We spent a couple days in the Mt. Cook area doing some day hikes. It was beautiful despite the poor weather. It was cloudy, windy, and slightly rainy the whole time we were there so we never got a good view of Mt. Cook...we just had to trust it was really there! We have so much respect for mountaineers that set out to hike some of these extremely high peaks, risking their lives in avalanches, on glaciers, and in weather conditions that can change without much notice. I guess we are a bit in awe of them, knowing we don't have the courage for that kind of adventure!
Since the weather was so nasty in Mt. Cook, we decided to spend the night indoors at the youth hostel there rather then camp. It was a really nice hostel with a great kitchen and a sauna! The best part was that we shared a dorm room with a group of NZ ladies in their 70's who had just spent a few days hiking! Youth hostels have been redefined! The ladies were great, and the actual hike that they did was really difficult, all up hill. Good on ya, mates! (The lingo is rubbing off on me!)
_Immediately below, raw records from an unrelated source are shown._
Definition RemoveWorktree (repoPath worktreePath branchName : string) : H (option string) :=
  r ← Combined (Git repoPath ["worktree"; "remove"; "--force"; worktreePath]);
  let finish := Run (Git repoPath ["branch"; "-D"; branchName]) ;; mret None in
  match (r : string * option string) with
  | (_, None) => finish
  | (out, Some err) =>
    if Contains out "not a worktree" || Contains out "not a working tree" || Contains out "not found"
    then Run (Git repoPath ["worktree"; "prune"]) ;; finish
    else mret (Some ("git worktree remove " +:+ worktreePath +:+ ": " +:+ err +:+ nl +:+ out))
  end.
End git.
Along the way to Mt. Cook we saw 2 really beautiful lakes, Lake Tekapo and Lake Pukaki.
The water was an incredible blue turquoise color that merits a bit of geological explanation. The water color is due to "rock flour" (sediment) in the water that was created by rock-on-rock action of a glacier that ground out fine particles that were suspended in the glacial melt water. It gives the water a milky quality and refracts the sunlight so it is gorgeous! Lake Tekapo also had a darling little cathedral built along the shoreline in 1935 that is said to be one of the most beautiful chapels in NZ.

I'll finish up this blog with a quote from Sir Edmund Hilary:
" Things that are familiar tend to be taken for granted. It wasn't until I traveled widely overseas that I came to fully appreciate the mountains of New Zealand for both their beauty and for the challenge they presented to the enthusiastic climber".